(Records from a data collection)
- - - - -

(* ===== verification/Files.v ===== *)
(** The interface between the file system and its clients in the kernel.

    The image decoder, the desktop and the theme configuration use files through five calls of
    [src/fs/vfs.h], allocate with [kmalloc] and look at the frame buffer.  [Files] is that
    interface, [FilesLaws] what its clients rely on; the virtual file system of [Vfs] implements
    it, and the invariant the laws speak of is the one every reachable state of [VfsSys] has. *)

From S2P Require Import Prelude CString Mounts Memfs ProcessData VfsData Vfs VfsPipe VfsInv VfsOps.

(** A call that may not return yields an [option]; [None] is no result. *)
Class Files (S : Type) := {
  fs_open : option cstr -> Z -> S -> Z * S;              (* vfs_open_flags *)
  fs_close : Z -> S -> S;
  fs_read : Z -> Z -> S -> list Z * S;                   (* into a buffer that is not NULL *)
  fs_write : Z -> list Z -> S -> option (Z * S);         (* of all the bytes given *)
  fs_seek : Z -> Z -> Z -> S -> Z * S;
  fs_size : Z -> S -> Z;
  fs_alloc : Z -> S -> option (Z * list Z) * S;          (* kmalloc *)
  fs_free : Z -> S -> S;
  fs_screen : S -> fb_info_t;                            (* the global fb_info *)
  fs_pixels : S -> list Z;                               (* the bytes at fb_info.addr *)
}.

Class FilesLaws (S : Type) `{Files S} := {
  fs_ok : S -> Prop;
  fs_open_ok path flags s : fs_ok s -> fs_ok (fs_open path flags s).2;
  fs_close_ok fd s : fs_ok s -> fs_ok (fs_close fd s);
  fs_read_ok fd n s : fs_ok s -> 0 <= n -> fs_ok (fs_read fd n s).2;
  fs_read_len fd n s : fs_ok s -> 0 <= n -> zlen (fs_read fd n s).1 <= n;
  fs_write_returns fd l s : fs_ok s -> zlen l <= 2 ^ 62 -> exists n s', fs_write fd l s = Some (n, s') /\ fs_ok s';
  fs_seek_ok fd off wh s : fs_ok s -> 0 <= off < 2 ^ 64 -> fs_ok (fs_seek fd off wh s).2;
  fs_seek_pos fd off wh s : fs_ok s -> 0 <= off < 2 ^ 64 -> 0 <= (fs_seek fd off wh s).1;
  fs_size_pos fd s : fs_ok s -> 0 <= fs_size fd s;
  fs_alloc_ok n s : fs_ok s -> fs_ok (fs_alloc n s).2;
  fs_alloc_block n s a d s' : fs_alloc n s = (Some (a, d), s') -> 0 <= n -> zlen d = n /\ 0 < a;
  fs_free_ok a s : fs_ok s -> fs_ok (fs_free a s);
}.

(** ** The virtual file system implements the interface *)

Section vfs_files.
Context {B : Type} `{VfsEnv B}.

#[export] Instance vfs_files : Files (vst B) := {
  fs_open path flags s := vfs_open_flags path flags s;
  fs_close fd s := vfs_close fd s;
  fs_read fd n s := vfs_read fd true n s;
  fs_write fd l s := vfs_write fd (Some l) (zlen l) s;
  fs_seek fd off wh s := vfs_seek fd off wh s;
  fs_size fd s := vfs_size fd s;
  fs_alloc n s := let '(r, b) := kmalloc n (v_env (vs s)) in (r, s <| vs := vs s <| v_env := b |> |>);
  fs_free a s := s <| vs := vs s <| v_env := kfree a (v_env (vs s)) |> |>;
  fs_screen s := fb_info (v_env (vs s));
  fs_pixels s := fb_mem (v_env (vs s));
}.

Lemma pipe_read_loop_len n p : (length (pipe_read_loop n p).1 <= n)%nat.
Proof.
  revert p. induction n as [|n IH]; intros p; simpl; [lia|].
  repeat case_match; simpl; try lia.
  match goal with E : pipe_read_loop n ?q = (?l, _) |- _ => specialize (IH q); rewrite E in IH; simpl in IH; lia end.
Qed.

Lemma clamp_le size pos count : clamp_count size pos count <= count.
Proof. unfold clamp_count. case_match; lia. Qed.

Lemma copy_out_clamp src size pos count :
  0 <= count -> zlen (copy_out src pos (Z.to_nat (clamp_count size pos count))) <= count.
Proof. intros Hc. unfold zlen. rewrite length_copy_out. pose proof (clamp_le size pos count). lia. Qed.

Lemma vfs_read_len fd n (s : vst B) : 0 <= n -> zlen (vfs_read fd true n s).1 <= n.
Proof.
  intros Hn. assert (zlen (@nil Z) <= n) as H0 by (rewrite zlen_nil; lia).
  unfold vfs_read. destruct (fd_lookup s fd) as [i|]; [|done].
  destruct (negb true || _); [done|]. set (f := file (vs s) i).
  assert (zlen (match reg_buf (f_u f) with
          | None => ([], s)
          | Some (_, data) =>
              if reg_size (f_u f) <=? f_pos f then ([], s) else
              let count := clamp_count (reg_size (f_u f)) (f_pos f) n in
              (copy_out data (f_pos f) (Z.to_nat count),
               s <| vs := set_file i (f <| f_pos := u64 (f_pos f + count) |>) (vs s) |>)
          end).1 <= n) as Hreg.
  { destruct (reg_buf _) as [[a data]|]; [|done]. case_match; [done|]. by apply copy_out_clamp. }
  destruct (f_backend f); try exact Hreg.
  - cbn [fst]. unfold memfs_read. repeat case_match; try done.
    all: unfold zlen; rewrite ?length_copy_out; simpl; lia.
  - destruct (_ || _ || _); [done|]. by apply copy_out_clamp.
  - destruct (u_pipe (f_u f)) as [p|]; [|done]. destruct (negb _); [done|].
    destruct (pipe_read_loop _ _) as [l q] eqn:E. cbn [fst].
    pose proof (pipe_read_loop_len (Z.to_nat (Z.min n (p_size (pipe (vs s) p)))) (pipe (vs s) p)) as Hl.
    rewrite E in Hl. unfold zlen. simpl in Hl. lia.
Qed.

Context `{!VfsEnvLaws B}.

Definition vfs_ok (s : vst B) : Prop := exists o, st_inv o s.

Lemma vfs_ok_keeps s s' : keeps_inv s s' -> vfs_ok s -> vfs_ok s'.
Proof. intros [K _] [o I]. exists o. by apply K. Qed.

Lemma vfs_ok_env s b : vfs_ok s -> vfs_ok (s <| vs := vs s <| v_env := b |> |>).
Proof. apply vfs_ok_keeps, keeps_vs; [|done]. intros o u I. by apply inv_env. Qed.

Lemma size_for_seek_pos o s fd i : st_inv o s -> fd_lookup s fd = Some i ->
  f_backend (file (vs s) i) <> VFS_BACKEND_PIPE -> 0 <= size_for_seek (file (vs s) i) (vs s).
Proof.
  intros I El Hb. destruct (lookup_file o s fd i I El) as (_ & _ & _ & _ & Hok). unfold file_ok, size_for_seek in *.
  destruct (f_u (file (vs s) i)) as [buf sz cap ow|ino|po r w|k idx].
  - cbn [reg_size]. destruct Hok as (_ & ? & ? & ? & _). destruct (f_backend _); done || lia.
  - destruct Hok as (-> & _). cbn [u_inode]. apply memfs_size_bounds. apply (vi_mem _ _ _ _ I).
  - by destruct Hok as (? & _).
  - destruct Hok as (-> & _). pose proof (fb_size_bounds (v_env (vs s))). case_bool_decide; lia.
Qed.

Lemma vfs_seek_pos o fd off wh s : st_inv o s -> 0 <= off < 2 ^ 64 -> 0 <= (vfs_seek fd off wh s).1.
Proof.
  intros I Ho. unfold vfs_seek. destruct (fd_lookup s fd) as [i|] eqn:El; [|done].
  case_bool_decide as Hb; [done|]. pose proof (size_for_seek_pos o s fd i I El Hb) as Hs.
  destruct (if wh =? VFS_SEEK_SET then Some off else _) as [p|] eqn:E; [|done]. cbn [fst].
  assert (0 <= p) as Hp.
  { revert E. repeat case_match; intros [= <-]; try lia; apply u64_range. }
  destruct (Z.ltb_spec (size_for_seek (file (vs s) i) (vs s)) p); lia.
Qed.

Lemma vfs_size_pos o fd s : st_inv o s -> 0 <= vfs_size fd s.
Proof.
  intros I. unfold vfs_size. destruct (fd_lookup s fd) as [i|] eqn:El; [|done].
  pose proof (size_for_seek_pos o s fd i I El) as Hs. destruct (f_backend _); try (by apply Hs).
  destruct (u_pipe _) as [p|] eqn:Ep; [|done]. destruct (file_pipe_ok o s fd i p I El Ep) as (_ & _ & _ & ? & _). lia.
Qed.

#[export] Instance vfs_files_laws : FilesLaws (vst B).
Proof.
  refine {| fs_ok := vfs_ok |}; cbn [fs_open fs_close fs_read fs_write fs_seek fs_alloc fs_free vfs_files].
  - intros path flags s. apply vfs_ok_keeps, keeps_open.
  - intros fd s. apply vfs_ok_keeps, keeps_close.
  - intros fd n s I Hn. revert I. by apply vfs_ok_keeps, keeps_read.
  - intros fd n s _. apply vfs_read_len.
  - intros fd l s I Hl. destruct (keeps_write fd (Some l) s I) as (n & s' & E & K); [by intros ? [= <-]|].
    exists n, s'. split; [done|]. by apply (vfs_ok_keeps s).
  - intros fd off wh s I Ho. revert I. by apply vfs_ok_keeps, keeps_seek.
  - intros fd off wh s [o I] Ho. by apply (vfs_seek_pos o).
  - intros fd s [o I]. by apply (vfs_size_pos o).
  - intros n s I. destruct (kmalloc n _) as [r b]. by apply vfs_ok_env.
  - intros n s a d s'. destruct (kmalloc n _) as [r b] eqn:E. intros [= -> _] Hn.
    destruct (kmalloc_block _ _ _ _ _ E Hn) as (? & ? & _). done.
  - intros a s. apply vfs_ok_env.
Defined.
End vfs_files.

- - - - -

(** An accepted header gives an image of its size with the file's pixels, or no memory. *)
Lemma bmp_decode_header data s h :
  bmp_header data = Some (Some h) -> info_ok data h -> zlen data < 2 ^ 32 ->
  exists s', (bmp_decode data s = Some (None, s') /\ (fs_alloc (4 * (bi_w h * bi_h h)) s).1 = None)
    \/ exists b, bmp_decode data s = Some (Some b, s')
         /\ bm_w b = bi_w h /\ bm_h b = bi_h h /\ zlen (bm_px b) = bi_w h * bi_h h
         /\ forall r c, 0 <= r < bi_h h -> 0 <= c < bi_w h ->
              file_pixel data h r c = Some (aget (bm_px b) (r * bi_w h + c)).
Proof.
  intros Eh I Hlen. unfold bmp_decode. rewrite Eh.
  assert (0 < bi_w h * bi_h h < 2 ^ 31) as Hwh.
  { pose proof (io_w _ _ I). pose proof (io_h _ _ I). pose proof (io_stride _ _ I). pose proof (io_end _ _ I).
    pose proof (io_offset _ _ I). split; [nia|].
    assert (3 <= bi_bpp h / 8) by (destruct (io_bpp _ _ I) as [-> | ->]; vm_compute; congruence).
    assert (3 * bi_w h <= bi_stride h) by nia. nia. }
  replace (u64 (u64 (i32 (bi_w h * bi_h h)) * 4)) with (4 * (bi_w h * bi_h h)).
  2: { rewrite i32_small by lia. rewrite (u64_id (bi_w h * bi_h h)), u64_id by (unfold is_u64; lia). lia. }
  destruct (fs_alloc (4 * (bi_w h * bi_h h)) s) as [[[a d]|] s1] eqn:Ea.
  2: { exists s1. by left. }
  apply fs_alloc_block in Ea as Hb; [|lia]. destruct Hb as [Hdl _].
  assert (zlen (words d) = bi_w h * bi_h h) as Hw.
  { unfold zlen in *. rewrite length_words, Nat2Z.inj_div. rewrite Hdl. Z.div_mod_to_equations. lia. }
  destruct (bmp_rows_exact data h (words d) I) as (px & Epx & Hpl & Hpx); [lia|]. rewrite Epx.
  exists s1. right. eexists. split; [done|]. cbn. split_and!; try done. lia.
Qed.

- - - - -

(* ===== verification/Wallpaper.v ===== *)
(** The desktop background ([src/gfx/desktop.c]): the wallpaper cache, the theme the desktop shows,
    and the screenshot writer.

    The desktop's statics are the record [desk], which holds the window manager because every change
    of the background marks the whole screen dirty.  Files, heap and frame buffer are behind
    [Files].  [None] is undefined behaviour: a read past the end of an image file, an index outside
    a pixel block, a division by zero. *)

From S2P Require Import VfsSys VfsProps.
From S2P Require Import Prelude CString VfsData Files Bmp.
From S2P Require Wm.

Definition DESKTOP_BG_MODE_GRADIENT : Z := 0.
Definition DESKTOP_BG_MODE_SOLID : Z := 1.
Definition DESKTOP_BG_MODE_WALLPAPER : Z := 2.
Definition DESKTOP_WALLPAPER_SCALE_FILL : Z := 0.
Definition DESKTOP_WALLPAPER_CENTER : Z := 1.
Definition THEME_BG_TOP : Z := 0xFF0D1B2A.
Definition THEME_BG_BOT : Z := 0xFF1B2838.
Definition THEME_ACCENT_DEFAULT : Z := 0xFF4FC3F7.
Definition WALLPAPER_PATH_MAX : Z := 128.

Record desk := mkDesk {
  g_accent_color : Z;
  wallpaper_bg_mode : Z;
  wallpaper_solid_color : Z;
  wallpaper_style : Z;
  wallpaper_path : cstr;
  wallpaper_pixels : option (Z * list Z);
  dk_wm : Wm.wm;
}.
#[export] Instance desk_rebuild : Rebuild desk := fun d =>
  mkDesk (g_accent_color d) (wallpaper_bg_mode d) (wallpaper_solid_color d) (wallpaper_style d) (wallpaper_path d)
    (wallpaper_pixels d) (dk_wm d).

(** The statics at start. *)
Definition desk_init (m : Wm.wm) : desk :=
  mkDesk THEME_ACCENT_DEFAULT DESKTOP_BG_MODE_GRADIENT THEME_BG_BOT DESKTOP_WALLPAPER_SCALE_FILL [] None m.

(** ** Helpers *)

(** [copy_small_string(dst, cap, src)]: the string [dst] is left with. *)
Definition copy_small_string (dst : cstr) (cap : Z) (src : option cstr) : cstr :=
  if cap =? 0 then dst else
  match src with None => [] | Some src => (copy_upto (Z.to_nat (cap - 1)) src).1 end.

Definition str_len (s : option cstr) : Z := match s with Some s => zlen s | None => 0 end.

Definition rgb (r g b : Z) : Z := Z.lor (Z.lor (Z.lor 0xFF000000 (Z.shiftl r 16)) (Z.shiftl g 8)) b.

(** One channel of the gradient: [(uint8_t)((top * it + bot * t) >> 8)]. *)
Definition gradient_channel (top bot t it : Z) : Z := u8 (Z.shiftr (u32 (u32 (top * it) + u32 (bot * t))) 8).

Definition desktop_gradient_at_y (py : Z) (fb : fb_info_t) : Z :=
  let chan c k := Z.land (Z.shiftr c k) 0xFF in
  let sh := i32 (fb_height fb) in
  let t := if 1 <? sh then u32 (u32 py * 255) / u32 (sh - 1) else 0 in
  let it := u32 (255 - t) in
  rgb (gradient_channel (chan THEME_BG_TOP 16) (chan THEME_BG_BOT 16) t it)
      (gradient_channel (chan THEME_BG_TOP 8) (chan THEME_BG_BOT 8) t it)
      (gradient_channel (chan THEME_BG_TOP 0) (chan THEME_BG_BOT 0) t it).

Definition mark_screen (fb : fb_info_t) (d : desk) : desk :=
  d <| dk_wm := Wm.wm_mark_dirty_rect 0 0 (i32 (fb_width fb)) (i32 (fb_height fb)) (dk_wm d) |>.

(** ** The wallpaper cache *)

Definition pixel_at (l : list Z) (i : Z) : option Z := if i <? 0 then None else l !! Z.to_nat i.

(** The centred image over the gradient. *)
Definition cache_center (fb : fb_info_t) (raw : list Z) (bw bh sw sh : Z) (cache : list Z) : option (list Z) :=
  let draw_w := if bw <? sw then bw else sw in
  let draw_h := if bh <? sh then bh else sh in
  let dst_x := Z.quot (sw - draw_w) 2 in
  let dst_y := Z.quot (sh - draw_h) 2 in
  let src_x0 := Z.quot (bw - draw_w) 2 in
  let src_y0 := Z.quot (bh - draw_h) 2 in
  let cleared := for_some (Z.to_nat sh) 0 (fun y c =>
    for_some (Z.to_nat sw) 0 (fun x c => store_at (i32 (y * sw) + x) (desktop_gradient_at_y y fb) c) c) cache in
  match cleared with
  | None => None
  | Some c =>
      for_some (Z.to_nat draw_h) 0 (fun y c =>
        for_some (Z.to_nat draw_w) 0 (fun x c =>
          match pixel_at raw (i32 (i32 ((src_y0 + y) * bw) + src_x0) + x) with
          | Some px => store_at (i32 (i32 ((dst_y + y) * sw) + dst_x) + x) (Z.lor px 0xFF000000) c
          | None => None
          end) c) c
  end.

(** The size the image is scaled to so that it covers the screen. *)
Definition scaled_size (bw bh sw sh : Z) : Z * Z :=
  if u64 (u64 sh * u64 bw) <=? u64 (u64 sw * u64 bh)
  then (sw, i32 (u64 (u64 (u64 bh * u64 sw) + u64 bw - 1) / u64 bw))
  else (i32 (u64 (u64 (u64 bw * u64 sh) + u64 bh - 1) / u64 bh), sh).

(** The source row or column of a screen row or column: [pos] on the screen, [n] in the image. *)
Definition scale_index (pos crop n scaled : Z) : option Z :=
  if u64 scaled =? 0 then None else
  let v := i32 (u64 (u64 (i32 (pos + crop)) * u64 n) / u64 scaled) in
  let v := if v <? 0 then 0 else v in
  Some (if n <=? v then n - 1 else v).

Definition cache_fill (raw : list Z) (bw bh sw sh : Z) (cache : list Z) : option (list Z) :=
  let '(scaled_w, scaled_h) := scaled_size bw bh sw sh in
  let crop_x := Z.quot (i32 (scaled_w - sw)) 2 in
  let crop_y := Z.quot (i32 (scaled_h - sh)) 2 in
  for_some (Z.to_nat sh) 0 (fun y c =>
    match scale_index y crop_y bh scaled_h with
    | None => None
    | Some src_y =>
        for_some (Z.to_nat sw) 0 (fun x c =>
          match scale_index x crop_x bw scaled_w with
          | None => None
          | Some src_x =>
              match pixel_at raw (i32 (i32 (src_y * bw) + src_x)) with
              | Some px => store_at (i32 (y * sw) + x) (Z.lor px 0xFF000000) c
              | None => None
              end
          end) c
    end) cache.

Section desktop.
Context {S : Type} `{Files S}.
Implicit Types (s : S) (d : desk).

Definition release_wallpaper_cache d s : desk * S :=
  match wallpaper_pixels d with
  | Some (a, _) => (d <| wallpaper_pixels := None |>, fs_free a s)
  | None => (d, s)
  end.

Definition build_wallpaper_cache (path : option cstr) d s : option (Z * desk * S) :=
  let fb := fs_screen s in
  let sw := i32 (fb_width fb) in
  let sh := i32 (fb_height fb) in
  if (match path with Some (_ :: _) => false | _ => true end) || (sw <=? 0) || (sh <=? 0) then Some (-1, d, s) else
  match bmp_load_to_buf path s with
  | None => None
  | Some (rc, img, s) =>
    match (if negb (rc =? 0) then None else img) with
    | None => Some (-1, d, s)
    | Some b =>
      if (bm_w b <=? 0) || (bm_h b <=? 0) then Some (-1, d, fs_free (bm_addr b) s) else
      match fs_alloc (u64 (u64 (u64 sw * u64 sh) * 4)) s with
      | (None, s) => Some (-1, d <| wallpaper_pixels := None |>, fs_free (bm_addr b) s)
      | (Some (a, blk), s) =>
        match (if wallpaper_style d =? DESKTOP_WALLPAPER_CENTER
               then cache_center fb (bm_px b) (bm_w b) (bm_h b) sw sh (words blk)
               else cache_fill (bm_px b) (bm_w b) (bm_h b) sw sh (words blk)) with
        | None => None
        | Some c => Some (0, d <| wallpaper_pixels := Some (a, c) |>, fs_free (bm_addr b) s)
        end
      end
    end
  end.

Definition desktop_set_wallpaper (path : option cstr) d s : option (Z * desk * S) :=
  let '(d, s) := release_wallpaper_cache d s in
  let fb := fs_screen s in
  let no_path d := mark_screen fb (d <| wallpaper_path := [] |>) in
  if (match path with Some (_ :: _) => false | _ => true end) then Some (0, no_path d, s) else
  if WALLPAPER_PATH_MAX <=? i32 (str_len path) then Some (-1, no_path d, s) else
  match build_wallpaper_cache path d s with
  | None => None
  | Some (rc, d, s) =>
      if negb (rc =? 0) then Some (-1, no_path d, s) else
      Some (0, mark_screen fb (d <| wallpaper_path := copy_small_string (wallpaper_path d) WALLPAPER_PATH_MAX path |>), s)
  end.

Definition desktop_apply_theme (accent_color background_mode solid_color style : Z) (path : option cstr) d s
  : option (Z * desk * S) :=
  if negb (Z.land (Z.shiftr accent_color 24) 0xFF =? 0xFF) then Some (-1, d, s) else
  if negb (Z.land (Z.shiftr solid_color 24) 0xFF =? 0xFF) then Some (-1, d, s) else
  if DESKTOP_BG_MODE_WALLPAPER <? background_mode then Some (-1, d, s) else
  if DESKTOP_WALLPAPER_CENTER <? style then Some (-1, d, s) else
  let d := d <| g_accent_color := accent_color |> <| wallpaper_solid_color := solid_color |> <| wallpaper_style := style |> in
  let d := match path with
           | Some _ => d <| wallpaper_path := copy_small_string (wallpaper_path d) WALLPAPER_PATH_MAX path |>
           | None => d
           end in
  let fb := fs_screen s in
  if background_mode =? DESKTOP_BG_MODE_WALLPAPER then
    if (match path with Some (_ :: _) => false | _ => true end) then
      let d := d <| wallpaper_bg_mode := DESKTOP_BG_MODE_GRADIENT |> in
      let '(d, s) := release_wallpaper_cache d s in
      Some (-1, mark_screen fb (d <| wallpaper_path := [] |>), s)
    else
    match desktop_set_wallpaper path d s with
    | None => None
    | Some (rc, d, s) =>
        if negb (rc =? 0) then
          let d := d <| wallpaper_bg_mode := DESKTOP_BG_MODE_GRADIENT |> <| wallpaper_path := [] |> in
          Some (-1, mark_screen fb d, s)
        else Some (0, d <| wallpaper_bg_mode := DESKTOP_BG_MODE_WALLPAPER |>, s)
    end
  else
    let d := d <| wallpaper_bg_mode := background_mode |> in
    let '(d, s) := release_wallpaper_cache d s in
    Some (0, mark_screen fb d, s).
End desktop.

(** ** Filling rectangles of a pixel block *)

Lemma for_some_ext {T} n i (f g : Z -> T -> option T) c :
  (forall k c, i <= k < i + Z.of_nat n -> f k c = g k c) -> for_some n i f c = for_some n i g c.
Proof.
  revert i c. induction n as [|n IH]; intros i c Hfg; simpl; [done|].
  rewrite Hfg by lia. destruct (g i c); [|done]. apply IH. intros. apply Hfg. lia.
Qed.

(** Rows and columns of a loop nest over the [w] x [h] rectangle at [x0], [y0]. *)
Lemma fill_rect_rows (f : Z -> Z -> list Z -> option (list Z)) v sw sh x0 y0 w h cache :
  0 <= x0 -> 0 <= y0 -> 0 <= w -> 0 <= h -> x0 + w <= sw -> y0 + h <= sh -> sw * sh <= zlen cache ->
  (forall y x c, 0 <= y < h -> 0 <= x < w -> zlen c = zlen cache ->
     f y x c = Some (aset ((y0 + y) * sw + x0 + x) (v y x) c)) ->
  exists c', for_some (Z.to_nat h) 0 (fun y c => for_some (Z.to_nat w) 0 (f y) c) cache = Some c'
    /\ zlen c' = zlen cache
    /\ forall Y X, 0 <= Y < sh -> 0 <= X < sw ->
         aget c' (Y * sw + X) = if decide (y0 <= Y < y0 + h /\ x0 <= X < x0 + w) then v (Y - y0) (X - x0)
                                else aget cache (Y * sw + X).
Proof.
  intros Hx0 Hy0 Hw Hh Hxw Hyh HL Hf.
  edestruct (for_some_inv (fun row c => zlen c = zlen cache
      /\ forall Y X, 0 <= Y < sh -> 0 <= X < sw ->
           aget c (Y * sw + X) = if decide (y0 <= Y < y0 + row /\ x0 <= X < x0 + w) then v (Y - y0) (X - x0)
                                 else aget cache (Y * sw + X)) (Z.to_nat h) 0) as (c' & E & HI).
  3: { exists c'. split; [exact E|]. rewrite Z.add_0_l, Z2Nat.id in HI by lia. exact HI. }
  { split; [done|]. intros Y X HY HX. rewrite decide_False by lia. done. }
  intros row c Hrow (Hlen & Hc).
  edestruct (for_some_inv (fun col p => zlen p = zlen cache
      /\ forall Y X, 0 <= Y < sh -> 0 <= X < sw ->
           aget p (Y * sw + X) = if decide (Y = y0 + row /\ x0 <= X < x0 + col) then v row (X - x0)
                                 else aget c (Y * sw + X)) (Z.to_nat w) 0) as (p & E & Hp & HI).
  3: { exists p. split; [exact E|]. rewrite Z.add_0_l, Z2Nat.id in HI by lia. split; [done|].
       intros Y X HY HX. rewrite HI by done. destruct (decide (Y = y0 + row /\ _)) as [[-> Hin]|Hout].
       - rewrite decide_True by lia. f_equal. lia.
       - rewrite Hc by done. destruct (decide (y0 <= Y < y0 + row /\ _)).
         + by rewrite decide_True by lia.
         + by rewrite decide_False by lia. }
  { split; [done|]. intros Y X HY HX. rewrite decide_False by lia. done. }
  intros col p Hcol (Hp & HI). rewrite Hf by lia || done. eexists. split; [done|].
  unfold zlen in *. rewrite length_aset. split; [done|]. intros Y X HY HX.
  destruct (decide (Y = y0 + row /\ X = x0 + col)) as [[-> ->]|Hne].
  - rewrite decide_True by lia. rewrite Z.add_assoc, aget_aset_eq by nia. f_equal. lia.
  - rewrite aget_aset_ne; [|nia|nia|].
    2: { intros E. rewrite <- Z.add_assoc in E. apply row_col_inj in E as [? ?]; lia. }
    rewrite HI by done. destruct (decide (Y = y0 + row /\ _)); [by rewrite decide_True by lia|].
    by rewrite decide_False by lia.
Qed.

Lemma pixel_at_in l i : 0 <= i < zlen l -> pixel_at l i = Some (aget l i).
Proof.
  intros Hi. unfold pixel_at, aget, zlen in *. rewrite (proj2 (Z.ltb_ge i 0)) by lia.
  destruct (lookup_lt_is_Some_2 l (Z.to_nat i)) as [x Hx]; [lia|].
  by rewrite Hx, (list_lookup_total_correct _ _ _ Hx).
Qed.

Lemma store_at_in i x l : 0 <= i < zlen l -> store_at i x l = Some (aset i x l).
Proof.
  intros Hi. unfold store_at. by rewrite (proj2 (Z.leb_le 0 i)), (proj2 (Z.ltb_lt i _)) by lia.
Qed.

- - - - -

Say how many lines of the records include the word "buffer", and give nothing but the number.

3